# Brief
Find the line holding "Lemma with_depth_ok text" in the entries below. Give it again exactly, along with every line after it up to and including the line holding "rewrite decide_True by".

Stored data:
----

Lemma new_walker_ok text fin base : walker_ok text (new_walker text fin base).
Proof.
  unfold new_walker, walker_ok. pose proof (tokens_chain fin text) as Hc.
  pose proof (tokens_spans fin text base) as [rest Hs].
  destruct (tokens fin text) as [ts e]. cbn in *. split_and!; [done|lia|].
  exists [], rest. by split.
Qed.

(** The walker behind its next token. *)
Definition after_token w t ts : walker E :=
  {| w_toks := ts; w_last := w_last w; w_pos := tk_end t; w_base := w_base w;
     w_spans := prune (w_spans w) (w_offset w); w_depth := w_depth w |}.

Lemma w_token_eq w :
  w_token w = match w_toks w with [] => Err (wrap (w_last w)) | t :: ts => Ok (t, after_token w t ts) end.
Proof. unfold w_token, dec_Token. cbn. by destruct (w_toks w). Qed.

Lemma prune_skip sp l off :
  Forall (λ x, x.2 < off) sp → prune (sp ++ l) off = prune l off.
Proof.
  induction 1 as [|x sp Hx Hall IH]; cbn; [done|]. rewrite bool_decide_eq_false_2 by lia. done.
Qed.
Lemma prune_keep x l off : off ≤ x.2 → prune (x :: l) off = x :: l.
Proof. intros H. cbn. by rewrite bool_decide_eq_true_2. Qed.

Lemma string_spans_cons base t ts :
  string_spans base (t :: ts) =
  match tk t with
  | JString _ => (tk_start t + base, tk_end t - 1 + base) :: string_spans base ts
  | _ => string_spans base ts
  end.
Proof. unfold string_spans. cbn. by destruct (tk t). Qed.

Lemma chain_spans_ge text pos base ts x :
  tok_chain text pos ts → x ∈ string_spans base ts → pos + base ≤ x.2.
Proof.
  revert pos. induction ts as [|t ts IH]; intros pos; [set_solver|].
  rewrite string_spans_cons. cbn [tok_chain]. intros (H1 & H2 & _ & _ & _ & Hc).
  destruct (tk t); try (intros Hin; specialize (IH _ Hc Hin); lia).
  intros [->|Hin]%elem_of_cons; [cbn; lia|]. specialize (IH _ Hc Hin). lia.
Qed.

Lemma after_token_spans text w t ts :
  walker_ok text w → w_toks w = t :: ts →
  ∃ rest, prune (w_spans w) (w_offset w)
          = match string_spans (w_base w) (t :: ts) with
            | [] => prune rest (w_offset w)
            | l => l ++ rest
            end.
Proof.
  intros (Hc & _ & sp & rest & Hs & Hsp) Ht. rewrite Hs, Ht in *. exists rest.
  rewrite prune_skip by done. destruct (string_spans _ _) as [|x l] eqn:E1; [done|].
  cbn [app]. rewrite prune_keep; [done|]. unfold w_offset.
  eapply chain_spans_ge; [exact Hc|]. rewrite E1. left.
Qed.

Lemma after_token_ok text w t ts :
  walker_ok text w → w_toks w = t :: ts → walker_ok text (after_token w t ts).
Proof.
  intros Hw Ht. pose proof (after_token_spans text w t ts Hw Ht) as [rest Hr].
  destruct Hw as (Hc & _ & _). rewrite Ht in Hc. cbn [tok_chain] in Hc.
  destruct Hc as (H1 & H2 & H3 & _ & _ & Hc). split_and!; [done|cbn; done|].
  cbn [after_token w_spans w_base w_toks]. rewrite Hr, string_spans_cons.
  assert (∃ sp rest', match string_spans (w_base w) ts with
      | [] => prune rest (w_offset w) | x :: l => (x :: l) ++ rest end
      = sp ++ string_spans (w_base w) ts ++ rest' ∧
      Forall (λ x, x.2 < w_offset (after_token w t ts)) sp) as Hother.
  { exists []. destruct (string_spans (w_base w) ts); cbn; eauto. }
  destruct (tk t); try exact Hother.
  exists [(tk_start t + w_base w, tk_end t - 1 + w_base w)], rest. split; [done|].
  repeat constructor. unfold w_offset. cbn. lia.
Qed.

Lemma with_depth_ok text w d : walker_ok text w → walker_ok text (with_depth w d).
Proof. done. Qed.

(** The opening quote of a key is always found. *)
Lemma keyStart_ok text w t ts k :
  walker_ok text w → w_toks w = t :: ts → tk t = JString k →
  w_keyStart (after_token w t ts) = Ok (tk_start t + w_base w).
Proof.
  intros Hw Ht Hk. pose proof (after_token_spans text w t ts Hw Ht) as [rest Hr].
  destruct Hw as (Hc & _). rewrite Ht in Hc. cbn [tok_chain] in Hc. destruct Hc as (H1 & H2 & _).
  unfold w_keyStart, keyOpen. cbn [after_token w_spans]. rewrite Hr.
  rewrite string_spans_cons, Hk. cbn [app list_find].
  rewrite decide_True by (unfold w_offset; cbn; lia).
  rewrite bool_decide_eq_true_2 by (unfold w_offset; cbn; lia). done.
Qed.

(** ** The abstract machine *)
Record astate := {
  a_w : walker E;
  a_stack : list frame;
  a_recs : list openRecord;   (* every record started so far, in order *)
  a_count : nat;
}.
Context (sel_name : string) (anywhere : bool).

Definition top_depth (stack : list frame) : nat :=
  match stack with f :: _ => fr_depth f | [] => 0 end.
Definition selected (stack : list frame) (name : string) (memberArray : bool) : bool :=
  (name =s? sel_name) && negb memberArray && (anywhere || bool_decide (top_depth stack = 1)).

Definition a_value (a : astate) (name : string) (t : token) (inArray : bool) : res werr astate :=
  let start := tk_start t + w_base (a_w a) in
  let num := S (a_count a) in
  match tk t with
  | JDelim c =>
      if (c =c? "{"%char) || (c =c? "["%char) then
        let memberArray := (c =c? "["%char) && negb inArray in
        let depth := top_depth (a_stack a) in
        let sel := selected (a_stack a) name memberArray in
        let rec := {| or_num := num; or_start := start; or_end := 0; or_depth := depth; or_done := false |} in
        w ← w_enter (a_w a);
        Ok {| a_w := w;
              a_stack := {| fr_obj := c =c? "{"%char; fr_name := name; fr_seen := ∅;
                            fr_rec := if sel then Some num else None;
                            fr_depth := if memberArray then depth else S depth |} :: a_stack a;
              a_recs := if sel then a_recs a ++ [rec] else a_recs a;
              a_count := if sel then num else a_count a |}
      else Err (errUnexpectedToken (w_offset (a_w a)))
  | _ =>
      if selected (a_stack a) name false then
        Ok {| a_w := a_w a; a_stack := a_stack a;
              a_recs := a_recs a ++ [{| or_num := num; or_start := start; or_end := w_offset (a_w a);
                                        or_depth := top_depth (a_stack a); or_done := true |}];
              a_count := num |}
      else Ok a
  end.
(* ===== verification/IndexHeaderSpec.v ===== *)
(** * Record index headers: what the checks admit

    And the namespace table: a declaration set is found again under the
    reference it was given. *)
From Stdlib Require Import Ascii ZArith Lia.
From stdpp Require Import base list strings gmap sorting.
From S2P Require Import Prelude GoStrings GoFloat GoValue GoPath IndexHeader.

(** ** Normal declaration lists *)
Definition normal_declaration (d : NamespaceDeclaration) : Prop :=
  trim_space (nd_Prefix d) = nd_Prefix d ∧ trim_space (nd_URI d) = nd_URI d ∧
  nd_Prefix d ≠ "xml" ∧ nd_Prefix d ≠ "xmlns" ∧ nd_URI d ≠ "".
Definition sorted_strictly (l : list string) : Prop := StronglySorted (λ x y, sleb x y = true) l ∧ NoDup l.
Definition normal (l : list NamespaceDeclaration) : Prop :=
  Forall normal_declaration l ∧ sorted_strictly (nd_Prefix <$> l).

----

# Expected answer
Lemma with_depth_ok text w d : walker_ok text w → walker_ok text (with_depth w d).
Proof. done. Qed.

(** The opening quote of a key is always found. *)
Lemma keyStart_ok text w t ts k :
  walker_ok text w → w_toks w = t :: ts → tk t = JString k →
  w_keyStart (after_token w t ts) = Ok (tk_start t + w_base w).
Proof.
  intros Hw Ht Hk. pose proof (after_token_spans text w t ts Hw Ht) as [rest Hr].
  destruct Hw as (Hc & _). rewrite Ht in Hc. cbn [tok_chain] in Hc. destruct Hc as (H1 & H2 & _).
  unfold w_keyStart, keyOpen. cbn [after_token w_spans]. rewrite Hr.
  rewrite string_spans_cons, Hk. cbn [app list_find].
  rewrite decide_True by (unfold w_offset; cbn; lia).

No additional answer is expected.